Massachusetts Just Banned The Sale Of All Semi-Auto Guns “Decided By State” Effective Immediately

Massachusetts Attorney General, Maura Healey, announced on Wednesday that the state of Massachusetts will be cracking down on the sale of all “new assault weapons.” The ban will prevent the sale of any weapon labeled an “assault weapon” by the state, such as semi-automatic versions AR-15s and AK-47s, as well as any weapons with similar operating systems. This means that all semi automatic sporting rifles are being pulled from shelves across the state based on the misconception that their aesthetic designs and modifications somehow make them more dangerous than other models with the same operating systems.

By definition, an assault rifle is a firearm capable of selective-fire automatic and/or burst modes. These modes allow the weapon to fire off rounds faster than even the most skilled shooters in the Untied States. This functionality makes an assault rifle far more destructive and dangerous than their semi-automatic counterparts. The “crack down” will focus not on assault rifles but assault weapons. The definition of an assault weapon generally varies but usually includes semi-automatic firearms with a detachable magazine and a pistol grip, and sometimes other features such as a flash suppressor or barrel shroud. Assault weapons are not capable of the automatic or burst modes, making them far less dangerous than an assault rifle and no different than your standard hunting rifle.

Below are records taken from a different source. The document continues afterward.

(** The outer middlewares only prepare the context. *)
Lemma gate_outer :
  gate (λ n, ApplyRequestID (ApplySecurityHeaders (DecompressRequestBody (CheckBodySizeLimit
    (VerifyAuthRateLimit (ApplyMetrics (ApplyAITimeout n))))))) unchanged.
Proof.
  assert (∀ m1 m2, gate m1 unchanged → gate m2 unchanged →
            gate (λ n, m1 (m2 n)) unchanged) as comp.
  { intros m1 m2 G1 G2. eapply gate_weaken; [apply (gate_compose m1 m2 _ _ G1 G2)|].
    intros c w c' w' (c1 & w1 & S1 & S2). by eapply same_request_trans. }
  apply (comp ApplyRequestID); [apply gate_RequestID|].
  apply (comp ApplySecurityHeaders); [apply gate_SecurityHeaders|].
  apply (comp DecompressRequestBody); [apply gate_Decompress|].
  apply (comp CheckBodySizeLimit); [apply gate_BodySize|].
  apply (comp VerifyAuthRateLimit); [apply gate_RateLimit|].
  apply (comp ApplyMetrics); [apply gate_Metrics|apply gate_AITimeout].
Qed.

Lemma gate_inner :
  gate (λ n, VerifyCors (VerifyAudit (VerifyCSRF (VerifyAuth (VerifyRBAC n))))) admitted.
Proof.
  eapply gate_weaken.
  { eapply (gate_compose VerifyCors (λ n, VerifyAudit (VerifyCSRF (VerifyAuth (VerifyRBAC n)))));
      [exact gate_Cors|].
    eapply (gate_compose VerifyAudit (λ n, VerifyCSRF (VerifyAuth (VerifyRBAC n))));
      [exact gate_Audit|].
    eapply (gate_compose VerifyCSRF (λ n, VerifyAuth (VerifyRBAC n))); [exact gate_CSRF|].
    exact (gate_compose VerifyAuth VerifyRBAC _ _ gate_Auth gate_RBAC). }
  intros c w c' w' (c1 & w1 & [S1 Ho] & c2 & w2 & S2 & c3 & w3 & [S3 Hcsrf] & c4 & w4 &
    [S4 Hauth] & -> & -> & Hrbac). unfold unchanged in *.
  assert (same_request c c2) as S12 by eauto using same_request_trans.
  assert (same_request c c3) as S13 by eauto using same_request_trans.
  assert (same_request c c4) as S14 by eauto using same_request_trans.
  rewrite (requiresCSRF_same c c2), (csrf_ok_same c c2) in Hcsrf by done.
  split; [done|]. split; [done|]. split; [done|]. intros Hreq.
  unfold authenticated, authorized in *.
  rewrite (proj1 (proj2 S13)) in Hauth. rewrite (proj1 (proj2 S14)), (proj1 S14) in Hrbac.
  destruct (Hauth Hreq) as (claimed & user & w5 & ? & ? & ? & Hu).
  destruct (Hrbac Hreq) as (user' & Hu' & ?). assert (user' = user) as -> by congruence.
  exists c3, claimed, user, w3, w5. done.
Qed.

(** C5. Every handler of the router is behind the checks.  Whatever the
    authentication service, the limiter and the other services answer, the chain
    either answers a request itself, whatever the handlers do, or hands it to
    the router unchanged in method, path and cookies, and then: it is not an
    [OPTIONS] request; a request that needs a CSRF token carries it; and on a
    path that needs authentication, the session or the credentials of the
    request named a user, the service loaded that user, the role check allows
    the user this method on this path, and it is that user the handler sees. *)
Theorem chain_admits_authorized (c : Ctx) (w : W) :
  (∃ r, ∀ router : Handler, router_chain router c w = r) ∨
  (∃ c' w' post, admitted c w c' w' ∧
     ∀ router : Handler, router_chain router c w = post (router c' w')).
Proof.
  assert (gate router_chain (compose unchanged admitted)) as G.
  { apply (gate_compose (λ n, ApplyRequestID (ApplySecurityHeaders (DecompressRequestBody
      (CheckBodySizeLimit (VerifyAuthRateLimit (ApplyMetrics (ApplyAITimeout n)))))))
      _ _ _ gate_outer gate_inner). }
  apply (gate_weaken _ _ admitted) in G; [apply G|].
  intros c0 w0 c2 w2 (c1 & w1 & S & S' & Ho & Hcsrf & Hauth). unfold unchanged in S.
  rewrite (requiresCSRF_same c0 c1), (csrf_ok_same c0 c1) in Hcsrf by done.
  rewrite (proj1 S) in Ho. rewrite (proj1 (proj2 S)) in Hauth. rewrite (proj1 S) in Hauth.
  split; [by eapply same_request_trans|]. split; [done|]. split; [done|]. intros Hreq.
  destruct (Hauth Hreq) as (c3 & claimed & user & w3 & w4 & ? & ?).
  exists c3, claimed, user, w3, w4. split; [by eapply same_request_trans|done].
Qed.

End Chain.

(** * Credentials and addresses *)

Lemma sdrop_prefix p s : sdrop (String.length p) (p +:+ s) = s.
Proof. apply sdrop_app. Qed.

(** Basic credentials survive the trip: the header a client builds from a
    user name without ':' and any password is parsed back to exactly these. *)
Theorem ParseBasicAuth_roundtrip username password :
  ContainsByte username ":" = false →
  ParseBasicAuth ("Basic " +:+ EncodeToString (username +:+ ":" +:+ password)) =
  Some (username, password).
Proof.
  intros Hu. unfold ParseBasicAuth. rewrite HasPrefix_app. cbn [negb].
  rewrite (sdrop_prefix "Basic "), DecodeString_encode.
  by rewrite (app_cons ":"), app_nil_l, Cut_app.
Qed.

Lemma ParseBasicAuth_roundtrip_witness :
  ParseBasicAuth "Basic YWRtaW46czNjcjp0" = Some ("admin", "s3cr:t").
Proof.
  transitivity (ParseBasicAuth ("Basic " +:+ EncodeToString ("admin" +:+ ":" +:+ "s3cr:t")));
    [reflexivity|]. apply ParseBasicAuth_roundtrip. reflexivity.
Defined.

(** The address of a client cannot be spoofed.  When the peer is not a
    configured proxy, two requests of the same peer have the same address, the
    rate limiter's key and part of the session fingerprint, whatever headers
    they carry. *)
Theorem ClientIP_unspoofable `{GoNet} (cfg : Config) (c c' : Ctx) :
  IsTrustedProxyIP (rq_RemoteIP c) (trusted_proxies cfg) = false →
  rq_RemoteIP c' = rq_RemoteIP c →
  ClientIP c (trusted_proxies cfg) = rq_RemoteIP c ∧
  ClientIP c' (trusted_proxies cfg) = ClientIP c (trusted_proxies cfg).
Proof. intros Ht Hr. unfold ClientIP. by rewrite Hr, Ht, andb_false_r. Qed.

Definition sample_net : GoNet := {|
  net_ParseIP s := Some s;
  net_SplitHostPort s := None;
  net_parse_network s := Some (λ ip, ip =s s);
  sha256_hex s := s;
|}.

Definition sample_config : Config := {|
  cfg_CORSAllowedOrigins := "https://console.example"; cfg_PublicBaseURL := "https://console.example";
  cfg_TrustedProxies := " 10.0.0.1 , ,10.0.0.2"; cfg_MaxRequestBodySize := 2 ^ 20;
  cfg_RequestTimeout := 10; cfg_AIRequestTimeout := 60; cfg_RateLimitWindow := 60 * 10 ^ 9;
  cfg_PprofEnabled := false; cfg_PprofAuthEnabled := true |}.

Definition sample_ctx (remote : string) (header : gmap string string) : Ctx :=
  mkCtx "GET" "/api/v1/clusters" header ∅ "" 0 remote None None None 200 ∅ None.

Lemma ClientIP_unspoofable_witness :
  ClientIP (H := sample_net) (sample_ctx "192.0.2.7" {["X-Forwarded-For" := "10.9.9.9"]})
    (trusted_proxies (H1 := sample_net) sample_config) = "192.0.2.7".
Proof.
  apply (ClientIP_unspoofable (H := sample_net) sample_config
           (sample_ctx "192.0.2.7" {["X-Forwarded-For" := "10.9.9.9"]})
           (sample_ctx "192.0.2.7" ∅)); reflexivity.
Defined.

(** A configured proxy, in contrast, speaks for its clients. *)
Example ClientIP_forwarded :
  ClientIP (H := sample_net) (sample_ctx "10.0.0.2" {["X-Forwarded-For" := "192.0.2.7, 10.0.0.2"]})
    (trusted_proxies (H1 := sample_net) sample_config) = "192.0.2.7".
Proof. reflexivity. Qed.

Healey’s decision to ban assault weapons reveals a shocking level of naivety and down right incompetence. Healy has stated they will be preventing distributors and manufacturers from selling semi-automatic weapons based on the idea that, because the guns share superficial traits such as collapsable stocks or barrel suppressors, they are somehow just as dangerous as an assault rifle and have “similar operating systems.” She stated during a press conference:

“If a gun’s operating system is essentially the same as a banned weapon or if the gun has component parts that are interchangeable with those of a banned weapon, it’s a copy,”

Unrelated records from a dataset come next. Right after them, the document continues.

(** Rows under their identifiers, one row per token hash, and a row is replaced
    by a row that exists, of the same user (the family). *)
Record refresh_ok (t : Tables) : Prop := {
  ro_key : ∀ id r, t_refresh t !! id = Some r → rt_ID r = id;
  ro_id : ∀ r, refresh_row t r → rt_ID r ≠ "";
  ro_hash : ∀ r r', refresh_row t r → refresh_row t r' →
    rt_TokenHash r = rt_TokenHash r' → r = r';
  ro_family : ∀ r, refresh_row t r → rt_ReplacedBy r ≠ "" →
    ∃ r', refresh_row t r' ∧ rt_ID r' = rt_ReplacedBy r ∧ rt_UserID r' = rt_UserID r;
}.

(** The statements that reach the table, from any replica.  A claim is made
    within one user: [RotateRefresh] issues the new row for the user of the old
    one. *)
Inductive statement (t : Tables) : Tables → Prop :=
  | st_insert id userID hash fph expires :
      id ≠ "" → statement t (InsertRefreshToken id userID hash fph expires t).2
  | st_mark id newID :
      (∀ r r', t_refresh t !! id = Some r → t_refresh t !! newID = Some r' →
               rt_UserID r = rt_UserID r') →
      statement t (MarkRefreshTokenReplaced id newID t).2
  | st_delete gone : statement t (delete_refresh gone t).2
  | st_other t' : t_refresh t' = t_refresh t → statement t t'.

Definition rows (t : Tables) : list RefreshToken := (map_to_list (t_refresh t)).*2.

Lemma elem_of_rows t r : refresh_ok t → r ∈ rows t ↔ refresh_row t r.
Proof.
  intros Hok. unfold rows, refresh_row. rewrite list_elem_of_fmap. split.
  - intros ([id r'] & -> & Hin%elem_of_map_to_list). cbn. by rewrite (ro_key t Hok id r' Hin).
  - intros Hr. exists (rt_ID r, r). split; [done|]. by apply elem_of_map_to_list.
Qed.

Lemma find_refresh_spec t hash r :
  refresh_ok t → find_refresh hash t = Some r ↔ refresh_row t r ∧ rt_TokenHash r = hash.
Proof.
  intros Hok. unfold find_refresh.
  destruct (List.find _ _) as [[id r']|] eqn:E; cbn.
  - apply find_some in E as [Hin Hh]. cbn in Hh. go_bool.
    rewrite <- list_elem_of_In in Hin. apply elem_of_map_to_list in Hin as Hl.
    assert (refresh_row t r') by (unfold refresh_row; by rewrite (ro_key t Hok id r' Hl)).
    split; [intros [= ->]; done|]. intros [Hr Hh']. f_equal.
    apply (ro_hash t Hok); congruence.
  - split; [done|]. intros [Hr Hh]. exfalso.
    pose proof (find_none _ _ E (rt_ID r, r)) as Hn. cbn in Hn.
    rewrite Hh, bool_decide_eq_true_2 in Hn by done. discriminate Hn.
    rewrite <- list_elem_of_In. by apply elem_of_map_to_list.
Qed.

(** ** The effect of each statement *)

Lemma Insert_effect id userID hash fph expires t :
  let '(r, t') := InsertRefreshToken id userID hash fph expires t in
  (t' = t ∧ is_Ok r = false) ∨
  (∃ row, r = Ok row ∧ rt_ID row = id ∧ rt_UserID row = userID ∧ rt_TokenHash row = hash ∧
     rt_ReplacedBy row = "" ∧ t_refresh t !! id = None ∧
     (∀ x, x ∈ rows t → rt_TokenHash x ≠ hash) ∧
     t' = set_refresh <[id := row]> t).
Proof.
  unfold InsertRefreshToken, online, bind, get, ensure, modify, ret, fail. destruct (t_up t); [|by left].
  destruct (t_refresh t !! id) eqn:Hid; [by left|]. cbn.
  destruct (existsb _ _) eqn:Hex; cbn; [by left|]. right. eexists. repeat split.
  intros x Hx. rewrite existsb_false_iff in Hex. unfold rows in Hx.
  apply list_elem_of_fmap in Hx as (kr & -> & Hk). specialize (Hex kr Hk). cbn in Hex. by go_bool.
Qed.

Lemma Mark_effect id newID t :
  let '(r, t') := MarkRefreshTokenReplaced id newID t in
  (t' = t ∧ r ≠ Ok true) ∨
  (∃ row, r = Ok true ∧ t_refresh t !! id = Some row ∧ rt_ReplacedBy row = "" ∧
     is_Some (t_refresh t !! newID) ∧ t' = set_refresh <[id := refresh_replaced newID row]> t).
Proof.
  unfold MarkRefreshTokenReplaced, online, bind, get, ensure, modify, ret, fail.
  destruct (t_up t); [|by left]. destruct (t_refresh t !! id) as [row|] eqn:Hid; [|by left].
  destruct (IsEmpty (rt_ReplacedBy row)) eqn:He; cbn; [|by left].
  destruct (t_refresh t !! newID) eqn:Hn; [|by left]. right. exists row.
  apply IsEmpty_true in He. repeat split; eauto.
Qed.

Lemma delete_effect gone t :
  let '(r, t') := delete_refresh gone t in
  (t' = t ∧ is_Ok r = false) ∨
  (r = Ok tt ∧ t' = set_refresh (filter (λ kr, gone kr.2 = false)) t ∧
   ∀ r d, r ∈ rows t → d ∈ rows t → gone r = false → rt_ReplacedBy r ≠ "" →
          rt_ID d = rt_ReplacedBy r → gone d = false).
Proof.
  unfold delete_refresh, online, bind, get, ensure, modify, ret, fail.
  destruct (t_up t); [|by left]. destruct (existsb _ _) eqn:Hex; cbn; [by left|]. right.
  repeat split. intros r d Hr Hd Hg Hne Hid.
  rewrite existsb_false_iff in Hex. specialize (Hex r Hr). cbn beta in Hex.
  rewrite Hg, (proj2 (IsEmpty_false _) Hne) in Hex. cbn in Hex.
  rewrite existsb_false_iff in Hex. specialize (Hex d Hd). cbn beta in Hex.
  rewrite Hid, bool_decide_eq_true_2, andb_true_r in Hex by done. done.
Qed.

Lemma refresh_ok_other t t' : t_refresh t' = t_refresh t → refresh_ok t → refresh_ok t'.
Proof. intros E [H1 H2 H3 H4]. split; unfold refresh_row in *; by rewrite E. Qed.

Lemma row_insert t row r :
  t_refresh t !! rt_ID row = None →
  refresh_row (set_refresh <[rt_ID row := row]> t) r ↔ r = row ∨ refresh_row t r.
Proof.
  intros Hn. unfold refresh_row. cbn. split.
  - intros [[_ ->]|[_ ?]]%lookup_insert_Some; auto.
  - intros [->|Hr]; [by rewrite lookup_insert_eq|].
    rewrite lookup_insert_ne; [done|]. intros E. rewrite E in Hn. congruence.
Qed.

Lemma insert_ok t row :
  refresh_ok t → rt_ID row ≠ "" → t_refresh t !! rt_ID row = None → rt_ReplacedBy row = "" →
  (∀ x, x ∈ rows t → rt_TokenHash x ≠ rt_TokenHash row) →
  refresh_ok (set_refresh <[rt_ID row := row]> t).
Proof.
  intros Hok Hne0 Hn Hrep Hfresh.
  assert (∀ x, refresh_row t x → rt_TokenHash x ≠ rt_TokenHash row) as Hf
    by (intros x Hx; apply Hfresh; by apply elem_of_rows).
  split.
  - intros id r. cbn. intros [[<- ->]|[_ Hr]]%lookup_insert_Some; [done|]. by apply (ro_key t Hok).
  - intros r. rewrite row_insert by done. intros [->|Hr]; [done|by apply (ro_id t Hok)].
  - intros r r'. rewrite !row_insert by done.
    intros [->|Hr] [->|Hr'] Hh; [done|by destruct (Hf r' Hr')|by destruct (Hf r Hr)|].
    by apply (ro_hash t Hok).
  - intros r. rewrite row_insert by done. intros [->|Hr] Hne; [done|].
    destruct (ro_family t Hok r Hr Hne) as (r' & Hr' & ?). exists r'.
    rewrite row_insert by done. auto.
Qed.

Lemma delete_ok t gone :
  refresh_ok t →
  (∀ r d, r ∈ rows t → d ∈ rows t → gone r = false → rt_ReplacedBy r ≠ "" →
          rt_ID d = rt_ReplacedBy r → gone d = false) →
  refresh_ok (set_refresh (filter (λ kr, gone kr.2 = false)) t).
Proof.
  intros Hok Hfk.
  assert (∀ r, refresh_row (set_refresh (filter (λ kr, gone kr.2 = false)) t) r ↔
               refresh_row t r ∧ gone r = false) as HR
    by (intros r; apply (map_lookup_filter_Some (λ kr : string * RefreshToken, gone kr.2 = false))).
  split.
  - intros id r. cbn. intros [Hr _]%map_lookup_filter_Some. by apply (ro_key t Hok).
  - intros r [Hr _]%HR. by apply (ro_id t Hok).
  - intros r r' [Hr _]%HR [Hr' _]%HR. by apply (ro_hash t Hok).
  - intros r [Hr Hg]%HR Hne. destruct (ro_family t Hok r Hr Hne) as (r' & Hr' & Hi & Hu).
    exists r'. split; [|done]. apply HR. split; [done|].
    by apply (Hfk r r'); try apply elem_of_rows.
Qed.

Healey’s announcement was quickly criticized because, as explained above, the operating systems of an assault weapon and an assault rifle are not “essentially the same.” The wording of the law allows state democrats to ban the sale of any gun with features similar, but not the same, as an assault rifle.

Healey will not be introducing any new laws to disarm the people of Massachusetts. Instead they will be strictly enforcing an “assault weapon” ban first signed into action in 1998. She states that she was motivated to enforce the ban after 10,000 assault weapons were sold in the state last year and sales of some increased 450 percent in the week after the Orlando nightclub shooting in June.

Rather than addressing the underlying issues that cause mass shootings, such as religious radicalism, untreated mental health issues, and the restrictive “gun free zone” laws that create bastions of easy targets Healey is targeting the weapons themselves. All new “assault weapons” have been pulled from the shelves from gun stores in Massachusetts. Gun store owners have been given the “privilege” of transferring their stock to more reasonable where the semi-automatic weapons are legal. Healy has stated that they have sent notices to all 350 gun dealers in the state, warning them the weapons are now prohibited.

Residents of the state that have already purchased these weapons will not be targeted according to Healey, for now. Any resident that owns an “assault weapon” will be able to keep them.